Veja fotos de animais em criadouro no Catar
Herton Escobar/ESTADAO
Das
110 ararinhas-azuis registradas no programa internacional de reprodução
em cativeiro, liderado pelo Brasil, 86 estão no Al Wabra Wildlife
Preseration (AWWP), um criadouro particular no deserto do Catar, a 35
quilômetros da capital Doha
O momento, porém, é de alegria. Avanços recentes nos esforços
de reprodução em cativeiro permitiram ampliar significativamente a
população global de ararinhas, e o sonho de reintroduzir a espécie na
natureza começa a se tornar verdadeiramente factível.
A meta oficial do
Plano de Ação Nacional para a Conservação da Ararinha-azul, criado em
2012, é fazer as primeiras solturas em 2021, quando se estimava que o
número de animais em cativeiro chegaria a 150; mas é provável que essa
contagem seja atingida já nos próximos dois anos, permitindo acelerar o
processo de soltura.
Essa, pelo menos, é a esperança que emana da sinfonia de
araras à nossa frente. Das 110 ararinhas-azuis registradas no programa
internacional de reprodução em cativeiro, apoiado pelo Brasil, 86 estão
aqui, no Al Wabra Wildlife Preservation (AWWP), um criadouro particular
no deserto do Catar, a 35 quilômetros da capital Doha - bem no centro do
país, próximo de uma enorme pista de corrida de camelos. As outras
estão divididas entre um criadouro na Alemanha e outro, no Brasil - 12
para cada lado.
Criado pelo sheik Saud Bin Mohammed Bin Ali Al-Thani, um
excêntrico colecionador de obras de arte (morto em 2014, por problemas
de saúde), o local servia originalmente como uma fazenda de passeio da
família, gradativamente transformado em centro de excelência em
conservação e reprodução de bichos ameaçados de extinção, principalmente
aves e mamíferos. São 2 mil animais ao todo, de 90 espécies.

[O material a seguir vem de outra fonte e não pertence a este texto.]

(** ** A worked environment

    A signer that numbers its tokens by the length of the history, the
    library's JSON encoder and decoder, and a transport stub that answers
    every request with the same response. *)

Module Example.

Definition signer (_ : SdkTokenProvider) (history : list Event)
    (_ : string) (_ : option PyVal) : Outcome string :=
  Return ("token" ++ str_of_int (Z.of_nat (length history))).

Definition stub (response : Response) : Env :=
  {| env_api := ApiTypes.documented;
     env_sign_jwt := signer;
     env_requests := fun _ _ => Return response;
     env_json_dumps := Json.dumps;
     env_json_loads := Json.loads |}.

Definition not_found : Response :=
  {| status_code := 404; text := "not found" |}.

(** The text [{"id":"abc"}]. *)
Definition id_abc : string :=
  Eval cbv in "{" ++ Json.quote "id" ++ ":" ++ Json.quote "abc" ++ "}".

Definition ok : Response := {| status_code := 200; text := id_abc |}.

Definition client : State := start "PEM" "my-api-key" default_api_base_url.

(** A vault account as a transfer source. *)
Definition vault : PyVal :=
  PyInst TransferPeerPath [("type", PyStr "VAULT_ACCOUNT"); ("id", PyStr "0")].

End Example.

(** ** The token signer

    Modelled from the spec: [sdk_token_provider.py], which defines
    [SdkTokenProvider.sign_jwt], is not among the sources.  The spec's
    section 4.1 gives the algorithm of [sign]: hash the canonical JSON of
    the body (or of the empty object), build the claim set from the API key,
    a fresh nonce, the current time, the time plus the validity window, the
    path and the hash, and sign it with the private key.  The clock, the
    randomness source, the digest, the serializer and the signature are the
    spec's fixed configuration: they are the fields of [Sources]. *)

Module TokenSigner.

Record ClaimSet : Type := {
  subject : string;
  nonce : N;
  issued_at : Z;
  expiry : Z;
  uri : string;
  body_hash : string
}.

(** The fixed validity window, in seconds (the spec's example value). *)
Definition validity_window : Z := 55.

Record Sources : Type := {
  now : Z;
  random : N;
  digest : string -> string;
  canonical_json : PyVal -> Outcome string;
  signature : string -> ClaimSet -> Outcome string
}.

(** Modelled from the spec: steps 1 and 2 of [sign] in section 4.1, the
    claim set of a request.  An absent body is hashed as the empty object. *)
Definition claims (provider : SdkTokenProvider) (src : Sources)
    (path : string) (body : option PyVal) : Outcome ClaimSet :=
  let claim_set := fun h =>
    {| subject := provider_api_key provider;
       nonce := random src;
       issued_at := now src;
       expiry := now src + validity_window;
       uri := path;
       body_hash := h |} in
  match canonical_json src (match body with Some b => b | None => PyDict [] end) with
  | Return text => Return (claim_set (digest src text))
  | Raise e => Raise e
  end.

(** Modelled from the spec: [sign(path, body)] of section 4.1, the absent
    [SdkTokenProvider.sign_jwt].  Steps 3 to 5 are the [signature] of the
    sources; the result is the token with the claim set it carries. *)
Definition sign (provider : SdkTokenProvider) (src : Sources)
    (path : string) (body : option PyVal) : Outcome (ClaimSet * string) :=
  match claims provider src path body with
  | Return cs =>
      match signature src (provider_private_key provider) cs with
      | Return token => Return (cs, token)
      | Raise e => Raise e
      end
  | Raise e => Raise e
  end.

(** Sources for a worked example: a fixed clock and nonce, and stand-ins
    for the digest and the signature. *)
Definition example_sources : Sources :=
  {| now := 1600000000;
     random := 42;
     digest := fun text => "sha256:" ++ text;
     canonical_json := Json.dumps;
     signature := fun key cs => Return ("signed:" ++ uri cs) |}.

End TokenSigner.

(** A method runs as the client is meant to: it leaves the client object
    alone, and what it adds to the log and returns is an [Exchange]. *)
Definition Runs (env : Env) (m : M PyVal) : Prop :=
  forall st, exists events,
    snd (m st) = {| self := self st; log := log st ++ events |}
    /\ Exchange env (self st) (log st) events (fst (m st)).

(** ** The spec's sentences that the code does not bear out, as written

    Each is stated here as the spec has it, to be refuted on a concrete run
    and replaced by what the code does. *)

(** "The body object passed to [sign_jwt] is the very same object handed to
    the transport for serialization", of the events of one POST or PUT
    operation. *)
Definition same_object_handed (events : list Event) : Prop :=
  forall req result,
    In (Transport req result) events ->
    method req = POST \/ method req = PUT ->
    exists path body token,
      In (SignJwt path (Some body) (Return token)) events
      /\ payload req = JsonKw body.


(** "Every call to [create_transaction] whose source is not an instance of
    [TransferPeerPath] fails with a [TypeError] before any request is
    sent." *)
Definition type_error_for_source (env : Env) (st : State)
    (source : PyVal) (tx_type : string) : Prop :=
  ApiTypes.isinstance (env_api env) source [TransferPeerPath] = false ->
  forall asset_id amount destination fee gas_price wait_for_status,
    create_transaction env asset_id amount source destination fee gas_price
      wait_for_status tx_type st
    = (Raise TypeError, st).

(** "The same holds for a destination of a disallowed type." *)
Definition type_error_for_destination (env : Env) (st : State)
    (source destination : PyVal) (tx_type : string) : Prop :=
  destination <> PyNone ->
  ApiTypes.isinstance (env_api env) destination
    [TransferPeerPath; DestinationTransferPeerPath] = false ->
  forall asset_id amount fee gas_price wait_for_status,
    create_transaction env asset_id amount source destination fee gas_price
      wait_for_status tx_type st
    = (Raise TypeError, st).

(** One operation of each method, for the worked examples. *)
Definition one_of_each : list Call :=
  [GetVaultAccounts;
   CreateVaultAccount (PyStr "Main") (PyBool false);
   SetAddressDescription "0" "BTC" "bc1q" None (Some "cold storage");
   DeleteInternalWallet "w1"].

(** A run of two calls on the worked client, the request of the second and
    the log up to it. *)
Definition two_calls : list Call :=
  [GetVaultAccounts; CreateExternalWallet (PyStr "Exchange")].

Definition wallet_request : Request :=
  {| method := POST;
     url := "https://api.fireblocks.io/v1/external_wallets";
     headers := [("X-API-Key", "my-api-key"); ("Authorization", "Bearer token2")];
     payload := JsonKw (PyDict [("name", PyStr "Exchange")]) |}.

Definition before_wallet_request : list Event :=
  [SignJwt "/v1/vault/accounts" None (Return "token0");
   Transport {| method := GET;
                url := "https://api.fireblocks.io/v1/vault/accounts";
                headers := [("X-API-Key", "my-api-key");
                            ("Authorization", "Bearer token0")];
                payload := NoPayload |}
             (Return Example.ok);
   SignJwt "/v1/external_wallets" (Some (PyDict [("name", PyStr "Exchange")]))
     (Return "token2")].

(** ** Plans: what an operation asks of the request helpers

    Every public method ends in one call of a request helper, or raises
    before it gets there.  A [Plan] names that end; [carry_out] is what the
    end does to the log and what it returns. *)

Inductive Plan : Type :=
| Refuse (e : Exn)
| Get (path : string)
| Delete (path : string)
| Post (path : string) (body : PyVal)
| Put (path : string) (body : PyVal).

Definition perform (env : Env) (p : Plan) : M PyVal :=
  match p with
  | Refuse e => raise e
  | Get path => _get_request env path
  | Delete path => _delete_request env path
  | Post path body => _post_request env path body
  | Put path body => _put_request env path body
  end.

Definition plan_method (p : Plan) : option Method :=
  match p with
  | Refuse _ => None
  | Get _ => Some GET
  | Delete _ => Some DELETE
  | Post _ _ => Some POST
  | Put _ _ => Some PUT
  end.

Definition plan_path (p : Plan) : option string :=
  match p with
  | Refuse _ => None
  | Get path | Delete path | Post path _ | Put path _ => Some path
  end.

(** The body a plan has signed. *)
Definition plan_body (p : Plan) : option PyVal :=
  match p with
  | Refuse _ | Get _ | Delete _ => None
  | Post _ body | Put _ body => Some body
  end.

(** A request helper, from the signing on: the events it logs after
    [history] and its outcome.  [payload] is what the helper would hand to
    the transport, or the exception building it raises. *)
Definition transmit (env : Env) (me : FireblocksSDK) (history : list Event)
    (m : Method) (path : string) (body : option PyVal) (payload : Outcome Payload)
  : list Event * Outcome PyVal :=
  let signed := env_sign_jwt env (token_provider me) history path body in
  match signed with
  | Raise e => ([SignJwt path body signed], Raise e)
  | Return token =>
      match payload with
      | Raise e => ([SignJwt path body signed], Raise e)
      | Return p =>
          let req := {| method := m; url := base_url me ++ path;
                        headers := headers_for m me token; payload := p |} in
          let result := env_requests env (history ++ [SignJwt path body signed]) req in
          ([SignJwt path body signed; Transport req result],
           match result with
           | Return response => reply env response
           | Raise e => Raise e
           end)
      end
  end.

Definition carry_out (env : Env) (me : FireblocksSDK) (history : list Event)
    (p : Plan) : list Event * Outcome PyVal :=
  match p with
  | Refuse e => ([], Raise e)
  | Get path => transmit env me history GET path None (Return NoPayload)
  | Delete path => transmit env me history DELETE path None (Return NoPayload)
  | Post path body =>
      transmit env me history POST path (Some body) (Return (JsonKw body))
  | Put path body =>
      transmit env me history PUT path (Some body)
        match env_json_dumps env body with
        | Return data => Return (DataKw data)
        | Raise e => Raise e
        end
  end.

(** ** Tables and measures the properties are stated with *)

(** The HTTP method behind each operation. *)
Definition method_of (c : Call) : Method :=
  match c with
  | GenerateNewAddress _ _ _ | TransferToSubaccount _ _ _ _
  | TransferFromSubaccount _ _ _ _ | RedeemToLinkedDda _ _
  | DepositFromLinkedDda _ _ | CancelTransactionById _ | CreateVaultAccount _ _
  | HideVaultAccount _ | UnhideVaultAccount _ | CreateVaultAsset _ _
  | CreateExternalWallet _ | CreateInternalWallet _
  | CreateExternalWalletAsset _ _ _ _ | CreateInternalWalletAsset _ _ _ _
  | CreateTransaction _ _ _ _ _ _ _ _ => POST
  | SetAddressDescription _ _ _ _ _ => PUT
  | DeleteInternalWallet _ | DeleteExternalWallet _
  | DeleteInternalWalletAsset _ _ | DeleteExternalWalletAsset _ _ => DELETE
  | _ => GET
  end.

(** The argument checks of the client: the status filter of
    [get_transactions], and the type, source and destination of
    [create_transaction].  No other method looks at its arguments. *)
Definition refuses (env : Env) (c : Call) : bool :=
  match c with
  | GetTransactions _ _ status _ _ => status_refused env status
  | CreateTransaction _ _ source destination _ _ _ tx_type =>
      negb (str_in tx_type (ApiTypes.TRANSACTION_TYPES (env_api env)))
      || negb (ApiTypes.isinstance (env_api env) source [TransferPeerPath])
      || (truthy destination
          && negb (ApiTypes.isinstance (env_api env) destination
                     [TransferPeerPath; DestinationTransferPeerPath]))
  | _ => false
  end.

(** The number of calls of the signer in a log. *)
Definition sign_calls (events : list Event) : nat :=
  length (filter (fun ev => match ev with SignJwt _ _ _ => true | _ => false end)
                 events).

(** [d.get(k)] on a dict in insertion order. *)
Definition dict_get {V : Type} (d : list (string * V)) (k : string) : option V :=
  option_map snd (find (fun kv => (fst kv =? k)%string) d).




(** Collaborators that answer without looking at the history of calls. *)
Definition history_free (env : Env) : Prop :=
  (forall provider h1 h2 path body,
      env_sign_jwt env provider h1 path body = env_sign_jwt env provider h2 path body)
  /\ (forall h1 h2 req, env_requests env h1 req = env_requests env h2 req).

(** A worked environment of that kind: the same token every time. *)
Definition plain_stub (response : Response) : Env :=
  {| env_api := ApiTypes.documented;
     env_sign_jwt := fun _ _ _ _ => Return "token";
     env_requests := fun _ _ => Return response;
     env_json_dumps := Json.dumps;
     env_json_loads := Json.loads |}.

(** A worked environment whose signer has no usable key. *)
Definition keyless_stub : Env :=
  {| env_api := ApiTypes.documented;
     env_sign_jwt := fun _ _ _ _ => Raise (ForeignError "invalid key");
     env_requests := fun _ _ => Return Example.ok;
     env_json_dumps := Json.dumps;
     env_json_loads := Json.loads |}.

(** A worked environment whose transport cannot connect. *)
Definition offline_stub : Env :=
  {| env_api := ApiTypes.documented;
     env_sign_jwt := Example.signer;
     env_requests := fun _ _ => Raise (ForeignError "connection refused");
     env_json_dumps := Json.dumps;
     env_json_loads := Json.loads |}.

(** * Properties *)

(** ** The monad *)

Lemma state_eta (st : State) : {| self := self st; log := log st |} = st.
Proof. destruct st; reflexivity. Qed.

A ararinha-azul é a espécie ícone da instituição. O plantel
inicial da espécie, de 47 aves, foi comprado de outros criadores na
Suíça e nas Filipinas, entre 2002 e 2003. Segundo o atual diretor da
AWWP, o biólogo sul-africano Cromwell Purchase, as ararinhas estavam em
péssimo estado de saúde, muitas delas extremamente doentes. “O sheik
ficou sabendo da situação e adquiriu as aves para cuidar delas”, conta o
pesquisador. Depois disso, a população quase que dobrou, graças em
parte ao desenvolvimento de técnicas de inseminação artificial - algo
que apenas a equipe do Al Wabra conseguiu fazer até agora. Só este ano,
juntando os criadouros dos três países (Catar, Alemanha e Brasil), já
nasceram 20 ararinhas, 5 delas por reprodução assistida.
“Essa foi a grande virada de página”, diz a pesquisadora
Cristina Miyaki, do Instituto de Biociências da Universidade de São
Paulo, responsável pelos estudos de DNA das aves do programa. “Me sinto
muito mais tranquila agora.”
Só com reprodução natural, diz ela, seria difícil garantir um
crescimento estável da população. As poucas ararinhas que deram origem a
essas populações de cativeiro eram todas muito próximas geneticamente -
como irmãs ou primas -, e por isso as taxas de fertilidade da espécie
hoje são muito baixas. Dentre as 110 ararinhas, apenas quatro casais já
se reproduziram naturalmente com sucesso.
A solução, dizem os cientistas, é aumentar a variabilidade
genética da população. Esse foi um dos temas da última reunião do Grupo
Assessor do Plano de Ação (PAN), realizada semana retrasada no Catar,
que a reportagem do Estado acompanhou com exclusividade. Foi assinado um
termo oficial de cooperação entre a Al Wabra e o governo brasileiro,
permitindo pela primeira vez um intercâmbio de ararinhas entre os dois
países. A parceria já existe há alguns anos, mas faltava confiança dos
árabes para a transferência de aves para o Brasil, e vice-versa.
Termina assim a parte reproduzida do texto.